Transportation demand and travel-related decision-making among individuals can be greatly influenced by emerging transportation technologies, changes in sociodemographic composition along with increased availability of modern communication devices like smartphones and access to shared mobility services. This study investigated the relationships among different factors such as individual attitudes and lifestyles, residential location, vehicle ownership, travel behavior, the adoption of shared mobility and attitudes towards adoption of emerging transportation technologies and mobility services in California. In the first phase of this study conducted in 2015, 1,975 residents of California, individuals born in 1980s and 1990s and Generation X (individuals born between 1965 and 1980) were recruited through an online opinion panel. For this second phase of the study the longitudinal component of the research was added through a second wave of data collection by including (i) a total of 1,992 survey respondents (1,620 via mail and 372 online) using stratified sampling by six regions in California (ii) a total of 1,833 survey respondents recruited based on quota sampling by six California regions and neighborhood types (urban, rural, etc.) and (iii) A total of 246 of the 1,975 survey respondents from phase 1. The combined dataset was used to analyze the impacts of emerging technologies and trends, the role of life stages in affecting changes in travel behavior, vehicle ownership, adoption of technology and user responsiveness to introduction of mobility services. The study also highlighted attitudinal and mode-choice differences across generations, for example between Millennials and Generation X.

Lessons Learned

  • Take into consideration divergent consumer segments within the markets for alternative fuel vehicles, automated vehicles and shared mobility. The uniqueness of these customer segments in their choices of vehicle-ownership, residential location and daily travel patterns were characterized by their socio-demographics, latent attitudes, built-environment, local/regional policies and their level of familiarity with emerging technologies. For example, people who were pro-environment, tech-savvy and car utilitarian were more likely to choose Alternative Fuel Vehicles (AFVs) in the future.
  • Consider built environment and employment characteristics of the population while offering shared mobility services. It was found that residents of urban neighborhoods with high employment entropy were more likely to use ride-hailing services compared to those from suburban and rural areas. Safeguarding privacy concerns and a decrease in travel time can increase the likelihood of individuals in such neighborhoods to adopt ride-hailing over individual car ownership.

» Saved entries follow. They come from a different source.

(* ===== verification/Sched.v ===== *)
(** * Processes and scheduling (src/src/proc.c, proc.h, syscall.c,
      arch/x86_64/proc.c and the dispatcher of arch/x86_64/interrupts.c)

    Processes live in the kernel's virtual memory and wait on intrusive lists;
    a context switch happens at the end of an interrupt, when the dispatcher
    finds that [next_proc] differs from [curr_proc]. *)

From S2P Require Import Prelude Memory CString LinkedList Segments Frames Machine Irq Paging Mmu Kmalloc.

(** ** [struct Process] *)

Definition off_queue : Z := 0.
Definition off_procs : Z := 16.
Definition off_rax : Z := 32.
Definition off_rbx : Z := 40.
Definition off_rcx : Z := 48.
Definition off_rdx : Z := 56.
Definition off_rdi : Z := 64.
Definition off_rsi : Z := 72.
Definition off_r8 : Z := 80.
Definition off_r9 : Z := 88.
Definition off_r10 : Z := 96.
Definition off_r11 : Z := 104.
Definition off_r12 : Z := 112.
Definition off_r13 : Z := 120.
Definition off_r14 : Z := 128.
Definition off_r15 : Z := 136.
Definition off_cs : Z := 144.
Definition off_ss : Z := 152.
Definition off_ds : Z := 160.
Definition off_es : Z := 168.
Definition off_fs : Z := 176.
Definition off_gs : Z := 184.
Definition off_rbp : Z := 192.
Definition off_rsp : Z := 200.
Definition off_rip : Z := 208.
Definition off_rflags : Z := 216.
Definition off_stack : Z := 224.
Definition off_name : Z := 232.
Definition sizeof_Process : Z := 240.

(** ** Contexts *)

(** The 15 words that the interrupt entry code and the processor push, and the
    registers that the C code saves itself. *)
Record cpu := mkCpu {
  c_stack : list Z;
  c_ds : Z; c_es : Z; c_fs : Z; c_gs : Z;
  c_r12 : Z; c_r13 : Z; c_r14 : Z; c_r15 : Z; c_rbx : Z
}.
Lemma woken_runs_witness :
  ∃ tr s', bexec (D := scripted) 0x3000 0x200 0x100 demo_procs 3 demo_asleep [SWake; SYield] tr s' ∧ curr_proc s' = 0x2000.
Proof.
  destruct (bexec_exists (D := scripted) 0x3000 0x200 0x100 demo_procs (demo_procs_universe 0x200 (or_intror eq_refl))
    (demo_procs_universe 0x100 (or_introl eq_refl)) ltac:(unfold apart; lia) ltac:(right; right; left) 3 0 (mkDev [] []) demo_cpu
    ltac:(lia) eq_refl [SWake; SYield] demo_asleep (mkA 0x1000 [] [0x2000]) (fun _ => demo_cpu) [0x1000; 0x2000] (mkA 0x2000 [0x1000] []) demo_system
    ltac:(vm_compute; lia) eq_refl) as [s' He].
  exists [0x1000; 0x2000], s'. split; [exact He|].
  exact (woken_runs (D := scripted) 0x3000 0x200 0x100 demo_procs (demo_procs_universe 0x200 (or_intror eq_refl))
    (demo_procs_universe 0x100 (or_introl eq_refl)) ltac:(unfold apart; lia) ltac:(right; right; left) 3 0 0 demo_asleep s'
    [0x1000; 0x2000] (mkA 0x1000 [] [0x2000]) (fun _ => demo_cpu) 0x2000 He ltac:(lia) demo_system ltac:(done) ltac:(vm_compute; lia) eq_refl).
Defined.

(** ... the others do not. *)
Lemma converted_rest cur f args c t n o args' c' :
  fmt_spec strs f args' = Some o → con_rep c' (t ++ n) → framed (con_mem c) (con_mem c') →
  converted cur f args c t (n ++ o) cur args' c'.
Proof using. intros Hfs Rc Fr. exists n, o, f. split_and!; done. Qed.

Lemma printk_conversion_ok cur k f args c t out :
  strings_ok (con_mem c) → cstr (con_mem c) cur (37 :: k :: f) → fmt_spec strs (37 :: k :: f) args = Some out →
  con_rep c t → 13 ∉ out → Z.of_nat (length t + length out) < 4294967296 →
  ∃ cur' args' c', printk_conversion buf lit_0x sfuel cur args c = Ok (cur', args', c') ∧
    converted cur f args c t out cur' args' c'.
Proof using Hbuf.
  intros Hso Hs Hf R H13 Hlen. destruct Hs as (_ & _ & Hk & _ & Hrest).
  cbn [fmt_spec] in Hf. change (37 =? 37) with true in Hf. cbn [negb] in Hf.
  unfold printk_conversion. rewrite Hk.
  destruct (k =? 115).
  { destruct args as [|a args]; [done|]. apply bind_Some in Hf as (s & Ha & (o & Hfs & [= <-])%bind_Some).
    apply not_in_app in H13 as [H13 _]. rewrite length_app in Hlen.
    destruct (show_string c t a s Hso Ha R H13) as (c' & E & R' & F'); [lia|].
    cbn [va_arg]. rewrite bind_Ok. cbn [fst snd]. rewrite E, bind_Ok. eexists _, _, _. split; [done|]. by apply converted_rest. }
  destruct (k =? 99).
  { destruct args as [|a args]; [done|]. apply bind_Some in Hf as (o & Hfs & [= <-]).
    apply not_elem_of_cons in H13 as [H13 _]. cbn [length] in Hlen.
    destruct (show_char c t (u8 a) R (u8_range a)) as (c' & E & R' & F'); [done|lia|].
    cbn [va_arg]. rewrite bind_Ok. cbn [fst snd]. rewrite E, bind_Ok. eexists _, _, _. split; [done|].
    by apply (converted_rest _ _ _ _ _ [u8 a]). }
  destruct (k =? 112).
  { destruct args as [|a args]; [done|]. apply bind_Some in Hf as (o & Hfs & [= <-]).
    cbn [length app] in Hlen. rewrite length_app in Hlen. cbn [va_arg]. rewrite bind_Ok. cbn [fst snd].
    destruct (show_string c t lit_0x [48; 120] Hso (so_lit _ Hso) R) as (c1 & E1 & R1 & F1).
    { rewrite !not_elem_of_cons. split_and!; [done|done|apply not_elem_of_nil]. } { cbn [length] in *. lia. }
    rewrite E1, bind_Ok. unfold DISP_UNSIGNED_VAL_HEX.
    destruct (disp_unsigned_ok 16 (hex_char 97) (u64 a) c1 (t ++ [48; 120])) as (c' & E' & R' & F' & _);
      [lia|intros i Hi; apply hex_char_ok; [by right|done]|pose proof (u64_range a); lia|done|
       rewrite length_app; cbn [length] in *; lia|].
    rewrite E', bind_Ok. eexists _, _, _. split; [done|].
    apply (converted_rest _ _ _ _ _ ([48; 120] ++ numeral 16 (hex_char 97) (u64 a))); [done| |by eapply framed_trans].
    by rewrite app_assoc. }
  destruct (Z.eqb_spec k 108) as [->|_]. { apply long_conversion_ok; [by right; right|done..]. }
  destruct (Z.eqb_spec k 104) as [->|_]. { apply long_conversion_ok; [by left|done..]. }
  destruct (Z.eqb_spec k 113) as [->|_]. { apply long_conversion_ok; [by right; right|done..]. }
  cbn [orb] in Hf.
  destruct ((k =? 100) || (k =? 117) || (k =? 120) || (k =? 88)).
  { destruct args as [|a args]; [done|]. apply bind_Some in Hf as (n & Hn & (o & Hfs & [= <-])%bind_Some).
    rewrite length_app in Hlen. destruct (handle_format_ok 32 a k c t n) as (c' & E & R' & F'); [by right; left|done|done|lia|].
    cbn [va_arg]. rewrite bind_Ok. cbn [fst snd]. rewrite E, bind_Ok. eexists _, _, _. split; [done|]. by apply converted_rest. }
  destruct (k =? 37).
  { apply bind_Some in Hf as (o & Hfs & [= <-]). cbn [length] in Hlen.
    destruct (show_char c t 37 R) as (c' & E & R' & F'); [lia|done|lia|].
    rewrite E, bind_Ok. eexists _, _, _. split; [done|]. by apply (converted_rest _ _ _ _ _ [37]). }
  eexists _, _, _. split; [done|]. apply (converted_rest _ _ _ _ _ []); [done|by rewrite app_nil_r|by intros ? _ _].
Qed.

  • Improve Electric Vehicle (EV) network in neighborhoods to remove people’s psychological barriers. It was found that residents were more likely to adopt AFVs in neighborhoods with higher density of electric vehicles. Moreover, individual’s current user experience in AFV had positive effect on their future interest in AFV. Increasing people’s knowledge and experience of EV, especially those that never used EV before, could be a critical strategy for higher market adoption.
  • Employ pricing strategies to discourage short-distance ride-hailing trips if the goal is to discourage ride-hailing from replacing active modes. The study found that mode-share of ride-hailing services was higher when people were making trips to locations within walkable distance from their homes and individuals living in vibrant and walkable neighborhoods replaced possibly active modes with ride-hailing.
  • Make policies and initiatives targeted towards customers that are Automated-Vehicle (AV) curious. A small nudge instead of massive investments would be required for this group of customers to overcome their initial skepticism towards embracing AVs unlike AV hesitant customers.